This blog is rather short, because the basic facets and results are quite clear. The biggest risk factor for stroke in the general public is high blood pressure. The first anti-hypertensive to conclusively demonstrate a reduction in stroke risk was thiazide diuretics. They apparently work by lowering the total amount of salt in the body. We also know that thiazide diuretics are synergistic with every other anti-hypertensive medicine, in that diuretics potentiate the effect of every other hypertensive treatment. In fact, if you are on two anti-hypertensive drugs, one of them should be a diuretic, unless you have some very unusual medical condition.
So the message of this blog is that diuretics prevent strokes. I raise this point because recent medical studies have been trumpeted in the newspapers as being more effective or more potent than thiazides in lowering blood pressure. But the question to ask your doctor is if this new and "better" anti-hypertensive treatment has been shown to lower the risk of stroke. If it hasn't, then either ask him to add a diuretic, or see a specialist in hypertension, to see if yours is a special case.
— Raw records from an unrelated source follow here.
(** * TaskSet_CopyMemory: the parallel memory copy of MMCore

    A shallow embedding of [MMCore/TaskSet_CopyMemory.cpp] and the
    properties its design document states about it.

    - [size_t] values are integers in [0, 2^64) with the wrap-around of
      every addition, subtraction and multiplication written out.
    - The address space is a total map from addresses to bytes;
      [std::memcpy] on overlapping ranges is undefined behaviour and is an
      error of the model.
    - The task objects are owned by the task set and referenced by the pool
      through their slot number, so a queued task reads the fields its slot
      holds when it runs, not those it held when it was submitted.
    - Worker threads are sequentialised: a task body is one atomic step and
      the order in which queued tasks run is chosen by a scheduler oracle.
      The owner thread only yields at its one suspension point, the
      semaphore wait. *)

From Stdlib Require Import ZArith Lia.
From Stdlib.Strings Require Import Byte.
From Stdlib Require String.
Import String.StringSyntax.
Delimit Scope string_scope with string.
From stdpp Require Import base tactics option list numbers.

Open Scope Z_scope.

(** ** Errors *)

Inductive error : Set :=
| AssertionFailed      (* an [assert] of the source does not hold *)
| UndefinedBehaviour   (* [memcpy] on overlapping ranges, dangling task *)
| Deadlock.            (* the owner waits for signals nobody will send *)

Inductive result (A : Type) : Type :=
| OK (a : A)
| Err (e : error).
Arguments OK {A} a.
Arguments Err {A} e.

Definition bind {A B : Type} (r : result A) (k : A -> result B) : result B :=
  match r with
  | OK a => k a
  | Err e => Err e
  end.

Notation "'do' x <- r ; k" := (bind r (fun x => k))
  (at level 10, x pattern, r at level 100, k at level 200).

Definition assert (b : bool) : result unit :=
  if b then OK tt else Err AssertionFailed.

(** ** [size_t] *)

Module SizeT.

Definition modulus : Z := 2 ^ 64.

Definition wrap (z : Z) : Z := z mod modulus.

Definition in_range (z : Z) : Prop := 0 <= z < modulus.

Definition add (a b : Z) : Z := wrap (a + b).
Definition sub (a b : Z) : Z := wrap (a - b).
Definition mul (a b : Z) : Z := wrap (a * b).

End SizeT.

(** ** Memory and [std::memcpy] *)

Module Memory.

Definition ptr : Type := Z.
Definition NULL : ptr := 0.

Definition mem : Type := ptr -> byte.

(** [d .. d+n) and [s .. s+n) share an address. *)
Definition overlap (d s : ptr) (n : Z) : bool :=
  (0 <? n) && (d <? s + n) && (s <? d + n).

Definition in_block (d : ptr) (n : Z) (a : ptr) : bool :=
  (d <=? a) && (a <? d + n).

Definition memcpy (m : mem) (d s : ptr) (n : Z) : result mem :=
  if overlap d s n then Err UndefinedBehaviour
  else OK (fun a => if in_block d n a then m (s + (a - d)) else m a).

(** A copy loop that moves one byte after the other, lowest address
    first: what a single thread copying [n] bytes does. *)
Definition store (m : mem) (a : ptr) (b : byte) : mem :=
  fun a' => if a' =? a then b else m a'.

Fixpoint copy_bytes (n : nat) (d s : ptr) (m : mem) : mem :=
  match n with
  | O => m
  | S k =>
      let m' := copy_bytes k d s m in
      store m' (d + Z.of_nat k) (m' (s + Z.of_nat k))
  end.

End Memory.

Import Memory.

(** ** [TaskSet_CopyMemory::ATask] *)

Module ATask.

(** The fields [taskIndex_], [totalTaskCount_] and [usedTaskCount_] are
    those of the base class [Task], whose declaration is not among the
    sources: a task "holds taskIndex (0-based slot number), totalTaskCount
    (pool size), and a reference to the shared semaphore", and the source
    reads and writes its [usedTaskCount_]. [dst_], [src_] and [bytes_] are
    the task's own. The shared semaphore lives in the task set's state. *)
Record t : Type := mk {
  taskIndex_ : Z;
  totalTaskCount_ : Z;
  usedTaskCount_ : Z;
  dst_ : ptr;
  src_ : ptr;
  bytes_ : Z
}.

(** The constructor: the base class starts [usedTaskCount_] at
    [totalTaskCount]. *)
Definition new (taskIndex totalTaskCount : Z) : t :=
  {| taskIndex_ := taskIndex;
     totalTaskCount_ := totalTaskCount;
     usedTaskCount_ := totalTaskCount;
     dst_ := NULL;
     src_ := NULL;
     bytes_ := 0 |}.

Definition SetUp (dst src : ptr) (bytes usedTaskCount : Z) (a : t) : t :=
  {| taskIndex_ := taskIndex_ a;
     totalTaskCount_ := totalTaskCount_ a;
     usedTaskCount_ := usedTaskCount;
     dst_ := dst;
     src_ := src;
     bytes_ := bytes |}.

(** The offset and the length of the range a task copies, as [Execute]
    computes them once it has passed its index test. *)
Definition chunkOffset (a : t) : Z :=
  SizeT.mul (taskIndex_ a) (bytes_ a / usedTaskCount_ a).

Definition chunkBytes (a : t) : Z :=
  let chunkBytes := bytes_ a / usedTaskCount_ a in
  if taskIndex_ a =? SizeT.sub (usedTaskCount_ a) 1
  then SizeT.add chunkBytes (bytes_ a mod usedTaskCount_ a)
  else chunkBytes.

Definition Execute (a : t) (m : mem) : result mem :=
  if usedTaskCount_ a <=? taskIndex_ a then OK m
  else
    let dst := dst_ a + chunkOffset a in
    let src := src_ a + chunkOffset a in
    memcpy m dst src (chunkBytes a).

End ATask.

(** ** The task set, its semaphore and the pool it submits to *)

Inductive event : Type :=
| EvSubmit (slot : nat)   (* a task was handed to the pool *)
| EvSignal (slot : nat)   (* a finished task signalled the semaphore *)
| EvWait (n : Z).         (* the owner called [Semaphore::Wait n] *)

Module TaskSet_CopyMemory.

Record t : Type := mk {
  heap : mem;
  tasks_ : list ATask.t;
  usedTaskCount_ : Z;
  semaphore_ : Z;          (* signals not yet consumed by a wait *)
  pool_ : list nat;        (* slots of the tasks queued in the pool *)
  oracle : list nat;       (* the scheduler's future choices *)
  trace : list event       (* pool and semaphore interactions so far *)
}.

Definition with_heap (m : mem) (w : t) : t :=
  mk m (tasks_ w) (usedTaskCount_ w) (semaphore_ w) (pool_ w) (oracle w) (trace w).

Definition with_tasks (l : list ATask.t) (w : t) : t :=
  mk (heap w) l (usedTaskCount_ w) (semaphore_ w) (pool_ w) (oracle w) (trace w).

Definition with_usedTaskCount (u : Z) (w : t) : t :=
  mk (heap w) (tasks_ w) u (semaphore_ w) (pool_ w) (oracle w) (trace w).

(** Modelled from the spec: [TaskSet::CreateTasks<T>], absent from the
    sources, "instantiates exactly one T per pool thread at
    TaskSet-construction time"; each task knows "its index and the total
    partition count". *)
Definition CreateTasks (poolSize : nat) : list ATask.t :=
  (fun i : nat => ATask.new (Z.of_nat i) (Z.of_nat poolSize)) <$> seq 0 poolSize.

(** The constructor, on a pool of [poolSize] threads: the used count
    starts at the size of the pool. *)
Definition new (poolSize : nat) (m : mem) (sched : list nat) : t :=
  {| heap := m;
     tasks_ := CreateTasks poolSize;
     usedTaskCount_ := Z.of_nat poolSize;
     semaphore_ := 0;
     pool_ := [];
     oracle := sched;
     trace := [] |}.

Definition THRESHOLD : Z := 1000000.

Definition SetUp (dst src : ptr) (bytes : Z) (w : t) : result t :=
  do _ <- assert (negb (dst =? NULL));
  do _ <- assert (negb (src =? NULL));
  do _ <- assert (0 <? bytes);
  let used := Z.min (SizeT.add 1 (bytes / THRESHOLD)) (Z.of_nat (length (tasks_ w))) in
  let w := with_usedTaskCount used w in
  if used =? 1 then
    do m <- memcpy (heap w) dst src bytes;
    OK (with_heap m w)
  else
    OK (with_tasks (ATask.SetUp dst src bytes used <$> tasks_ w) w).

(** Modelled from the spec: the "used prefix" of the task slots, those
    whose index is below the used count. *)
Definition used_slots (w : t) : list nat :=
  take (Z.to_nat (usedTaskCount_ w)) (seq 0 (length (tasks_ w))).

(** Modelled from the spec: [TaskSet::Execute], absent from the sources,
    "submits each used task to the pool": the used slots are appended to
    the pool's queue, in slot order. *)
Definition TaskSet_Execute (w : t) : result t :=
  OK (mk (heap w) (tasks_ w) (usedTaskCount_ w) (semaphore_ w)
         (pool_ w ++ used_slots w) (oracle w)
         (trace w ++ (EvSubmit <$> used_slots w))).

(** Modelled from the spec: a worker thread of [ThreadPool], absent from
    the sources. The pool gives "no ordering guarantee between tasks", so
    the oracle picks which queued task runs next; the task's [Execute]
    runs, and the task then "signals the shared semaphore exactly once on
    completion, unconditionally". *)
Definition worker_step (w : t) : result t :=
  let k := (hd 0%nat (oracle w) mod length (pool_ w))%nat in
  match pool_ w !! k with
  | None => Err Deadlock
  | Some slot =>
      match tasks_ w !! slot with
      | None => Err UndefinedBehaviour
      | Some a =>
          do m <- ATask.Execute a (heap w);
          OK (mk m (tasks_ w) (usedTaskCount_ w) (semaphore_ w + 1)
                 (delete k (pool_ w)) (tl (oracle w))
                 (trace w ++ [EvSignal slot]))
      end
  end.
This is a small example of substituting an endpoint for a clinical result. We have seen similar problems in whether or not lowering cholesterol prevents heart attacks, or if lowering CPR is beneficial. To use my favorite analogy, just because you have a better "tool" for returning the arrow over the elevator to the lobby than simply pushing the lobby button, it doesn't mean that your tool will get the elevator down any faster.